Data:

Lemma main_unusable_fetch_exits_zero_witness :
  ∃ w', @UrlToCsv.main (plain_env (Ok "")) ECS_CSV_URL
          (world_of [("ecs.csv", HEADER_ONLY_TEXT)]) = (Raise (SystemExit 0), w') ∧
        exit_status (@UrlToCsv.main (plain_env (Ok "")) ECS_CSV_URL
                       (world_of [("ecs.csv", HEADER_ONLY_TEXT)])).1 = 0 ∧
        fs w' !! file_key ECS_CSV_FILE = Some HEADER_ONLY_TEXT ∧
        fs w' !! file_key ECS_CSV_TEMFILE = None.
Proof.
  apply (@main_unusable_fetch_exits_zero (plain_env (Ok "")) ECS_CSV_URL
           (world_of [("ecs.csv", HEADER_ONLY_TEXT)]) HEADER_ONLY_TEXT "").
  - intros l. reflexivity.
  - vm_compute. reflexivity.
  - reflexivity.
  - intros [Hlen _]. vm_compute in Hlen. lia.
  - intros [Hlen _]. vm_compute in Hlen. lia.
Defined.

Lemma make_sql_preload_renders_witness :
  let data := [sample_row "8.0.0" "true" "key'word"] in
  CsvToSql.make_sql_preload data "ecs" "t" "postgres" = Ok (spec_insert data "ecs" "t") ∧
  (∀ v, CsvToSql.prep_value v = spec_render_value v) ∧
  (∀ s, str_contains SQ (strip_quotes s) = false) ∧
  (∀ s, str_contains SQ s = false → strip_quotes s = s).
Proof.
  intros data. apply (make_sql_preload_renders data "ecs" "t" "postgres").
  - apply Forall_singleton. unfold is_dict, dict_keys.
    by apply (bool_decide_unpack _).
  - repeat constructor; by eexists.
Defined.

Lemma update_content_raises_witness :
  let w := world_with [sample_row "8.0.0" "true" "keyword"] [sample_row "9.0.0" "true" "keyword"] in
  UrlToCsv.update_content w = (Raise (AttributeError "name"), w).
Proof.
  intros w.
  apply (update_content_raises w [sample_row "8.0.0" "true" "keyword"]
           (sample_row "8.0.0" "true" "keyword") (VStr "8.0.0")); reflexivity.
Defined.

Lemma clean_data_coerces_witness :
  ∃ data', _clean_data (formatted_rows (csv_plain ONE_ROW_TEXT)) = Ok data' ∧
           Forall2 cleaned (formatted_rows (csv_plain ONE_ROW_TEXT)) data'.
Proof.
  apply (clean_data_coerces (csv_plain ONE_ROW_TEXT)).
  - vm_compute. reflexivity.
  - vm_compute. repeat constructor; by eexists.
Defined.

Lemma readfile_fails_soft_witness :
  let w := world_of [("ecs.csv", ONE_ROW_TEXT)] in
  ∃ data out,
    @readfile (plain_env (Raise URLError)) ECS_CSV_FILE w
      = (Ok data, mkWorld (fs w) (CACHE w) (stdout w ++ out)) ∧
    ((length (csv_plain ONE_ROW_TEXT) < 2)%nat →
       data = [] ∧ out = [NoDataFound (length (csv_plain ONE_ROW_TEXT))]) ∧
    ((2 ≤ length (csv_plain ONE_ROW_TEXT))%nat → ¬ right_header (csv_plain ONE_ROW_TEXT) →
       data = [] ∧ ∃ n, out = [WrongHeaderLength n ECS_CSV_COLUMN_COUNT]) ∧
    ((2 ≤ length (csv_plain ONE_ROW_TEXT))%nat → right_header (csv_plain ONE_ROW_TEXT) →
       out = [] ∧ length data = (length (csv_plain ONE_ROW_TEXT) - 1)%nat ∧
       Forall2 cleaned (formatted_rows (csv_plain ONE_ROW_TEXT)) data).
Proof.
  intros w.
  apply (@readfile_fails_soft (plain_env (Raise URLError)) w ECS_CSV_FILE ONE_ROW_TEXT).
  - vm_compute. reflexivity.
  - intros _. vm_compute. repeat constructor; by eexists.
Defined.

Lemma readfile_short_row_raises_witness :
  let w := world_of [("ecs.csv", SHORT_ROW_TEXT)] in
  ∃ k, @readfile (plain_env (Raise URLError)) ECS_CSV_FILE w = (Raise (KeyError k), w) ∧
       k ∈ ["Indexed"; "Normalization"; "Example"] ∧
       (Forall supplies_keys (formatted_rows [CsvToSql.fields]) → k = "Indexed").
Proof.
  intros w.
  apply (@readfile_short_row_raises (plain_env (Raise URLError)) w ECS_CSV_FILE SHORT_ROW_TEXT
           CsvToSql.fields [] ["8.0.0"] []).
  - vm_compute. reflexivity.
  - vm_compute. reflexivity.
  - reflexivity.
  - by apply (bool_decide_unpack _).
Defined.

(** C9, as the specification words it, fails: on a file whose header has
    nine columns and whose only data row has one field, [readfile] raises. *)
Lemma readfile_raises_on_short_row :
  (@readfile (plain_env (Raise URLError)) ECS_CSV_FILE
     (world_of [("ecs.csv", SHORT_ROW_TEXT)])).1 = Raise (KeyError "Indexed").
Proof. vm_compute. reflexivity. Qed.

(** * Checks on explicit inputs *)

Example reader_False_is_true :
  (@readfile (plain_env (Raise URLError)) ECS_CSV_FILE
     (world_of [("ecs.csv", ONE_ROW_TEXT)])).1 = Ok [sample_row "8.0.0" "False" "keyword"]
  ∧ dict_get "Indexed" (sample_row "8.0.0" "False" "keyword") = Some (VBool true).
Proof. split; vm_compute; reflexivity. Qed.

Example insert_row_of_the_specification :
  spec_render_row (sample_row "8.0.0" "true" "keyword")
  = "('8.0.0', 'true', 'host', 'host.name', 'keyword', 'core', NULL, NULL, 'Hostname')".
Proof. vm_compute. reflexivity. Qed.

Example compiled_row_is_balanced :
  (let? sql := @CsvToSql.compile (plain_env (Raise URLError))
                 [sample_row "8.0.0" "true" "keyword"] "ecs" "t" "postgres" in
   Ok (brackets_balanced sql)) = Ok true.
Proof. vm_compute. reflexivity. Qed.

What you have to do: Your job is to set down the whole listing a second time, exactly.

Written solution:
Lemma main_unusable_fetch_exits_zero_witness :
  ∃ w', @UrlToCsv.main (plain_env (Ok "")) ECS_CSV_URL
          (world_of [("ecs.csv", HEADER_ONLY_TEXT)]) = (Raise (SystemExit 0), w') ∧
        exit_status (@UrlToCsv.main (plain_env (Ok "")) ECS_CSV_URL
                       (world_of [("ecs.csv", HEADER_ONLY_TEXT)])).1 = 0 ∧
        fs w' !! file_key ECS_CSV_FILE = Some HEADER_ONLY_TEXT ∧
        fs w' !! file_key ECS_CSV_TEMFILE = None.
Proof.
  apply (@main_unusable_fetch_exits_zero (plain_env (Ok "")) ECS_CSV_URL
           (world_of [("ecs.csv", HEADER_ONLY_TEXT)]) HEADER_ONLY_TEXT "").
  - intros l. reflexivity.
  - vm_compute. reflexivity.
  - reflexivity.
  - intros [Hlen _]. vm_compute in Hlen. lia.
  - intros [Hlen _]. vm_compute in Hlen. lia.
Defined.

Lemma make_sql_preload_renders_witness :
  let data := [sample_row "8.0.0" "true" "key'word"] in
  CsvToSql.make_sql_preload data "ecs" "t" "postgres" = Ok (spec_insert data "ecs" "t") ∧
  (∀ v, CsvToSql.prep_value v = spec_render_value v) ∧
  (∀ s, str_contains SQ (strip_quotes s) = false) ∧
  (∀ s, str_contains SQ s = false → strip_quotes s = s).
Proof.
  intros data. apply (make_sql_preload_renders data "ecs" "t" "postgres").
  - apply Forall_singleton. unfold is_dict, dict_keys.
    by apply (bool_decide_unpack _).
  - repeat constructor; by eexists.
Defined.

Lemma update_content_raises_witness :
  let w := world_with [sample_row "8.0.0" "true" "keyword"] [sample_row "9.0.0" "true" "keyword"] in
  UrlToCsv.update_content w = (Raise (AttributeError "name"), w).
Proof.
  intros w.
  apply (update_content_raises w [sample_row "8.0.0" "true" "keyword"]
           (sample_row "8.0.0" "true" "keyword") (VStr "8.0.0")); reflexivity.
Defined.

Lemma clean_data_coerces_witness :
  ∃ data', _clean_data (formatted_rows (csv_plain ONE_ROW_TEXT)) = Ok data' ∧
           Forall2 cleaned (formatted_rows (csv_plain ONE_ROW_TEXT)) data'.
Proof.
  apply (clean_data_coerces (csv_plain ONE_ROW_TEXT)).
  - vm_compute. reflexivity.
  - vm_compute. repeat constructor; by eexists.
Defined.

Lemma readfile_fails_soft_witness :
  let w := world_of [("ecs.csv", ONE_ROW_TEXT)] in
  ∃ data out,
    @readfile (plain_env (Raise URLError)) ECS_CSV_FILE w
      = (Ok data, mkWorld (fs w) (CACHE w) (stdout w ++ out)) ∧
    ((length (csv_plain ONE_ROW_TEXT) < 2)%nat →
       data = [] ∧ out = [NoDataFound (length (csv_plain ONE_ROW_TEXT))]) ∧
    ((2 ≤ length (csv_plain ONE_ROW_TEXT))%nat → ¬ right_header (csv_plain ONE_ROW_TEXT) →
       data = [] ∧ ∃ n, out = [WrongHeaderLength n ECS_CSV_COLUMN_COUNT]) ∧
    ((2 ≤ length (csv_plain ONE_ROW_TEXT))%nat → right_header (csv_plain ONE_ROW_TEXT) →
       out = [] ∧ length data = (length (csv_plain ONE_ROW_TEXT) - 1)%nat ∧
       Forall2 cleaned (formatted_rows (csv_plain ONE_ROW_TEXT)) data).
Proof.
  intros w.
  apply (@readfile_fails_soft (plain_env (Raise URLError)) w ECS_CSV_FILE ONE_ROW_TEXT).
  - vm_compute. reflexivity.
  - intros _. vm_compute. repeat constructor; by eexists.
Defined.

Lemma readfile_short_row_raises_witness :
  let w := world_of [("ecs.csv", SHORT_ROW_TEXT)] in
  ∃ k, @readfile (plain_env (Raise URLError)) ECS_CSV_FILE w = (Raise (KeyError k), w) ∧
       k ∈ ["Indexed"; "Normalization"; "Example"] ∧
       (Forall supplies_keys (formatted_rows [CsvToSql.fields]) → k = "Indexed").
Proof.
  intros w.
  apply (@readfile_short_row_raises (plain_env (Raise URLError)) w ECS_CSV_FILE SHORT_ROW_TEXT
           CsvToSql.fields [] ["8.0.0"] []).
  - vm_compute. reflexivity.
  - vm_compute. reflexivity.
  - reflexivity.
  - by apply (bool_decide_unpack _).
Defined.

(** C9, as the specification words it, fails: on a file whose header has
    nine columns and whose only data row has one field, [readfile] raises. *)
Lemma readfile_raises_on_short_row :
  (@readfile (plain_env (Raise URLError)) ECS_CSV_FILE
     (world_of [("ecs.csv", SHORT_ROW_TEXT)])).1 = Raise (KeyError "Indexed").
Proof. vm_compute. reflexivity. Qed.

(** * Checks on explicit inputs *)

Example reader_False_is_true :
  (@readfile (plain_env (Raise URLError)) ECS_CSV_FILE
     (world_of [("ecs.csv", ONE_ROW_TEXT)])).1 = Ok [sample_row "8.0.0" "False" "keyword"]
  ∧ dict_get "Indexed" (sample_row "8.0.0" "False" "keyword") = Some (VBool true).
Proof. split; vm_compute; reflexivity. Qed.

Example insert_row_of_the_specification :
  spec_render_row (sample_row "8.0.0" "true" "keyword")
  = "('8.0.0', 'true', 'host', 'host.name', 'keyword', 'core', NULL, NULL, 'Hostname')".
Proof. vm_compute. reflexivity. Qed.

Example compiled_row_is_balanced :
  (let? sql := @CsvToSql.compile (plain_env (Raise URLError))
                 [sample_row "8.0.0" "true" "keyword"] "ecs" "t" "postgres" in
   Ok (brackets_balanced sql)) = Ok true.
Proof. vm_compute. reflexivity. Qed.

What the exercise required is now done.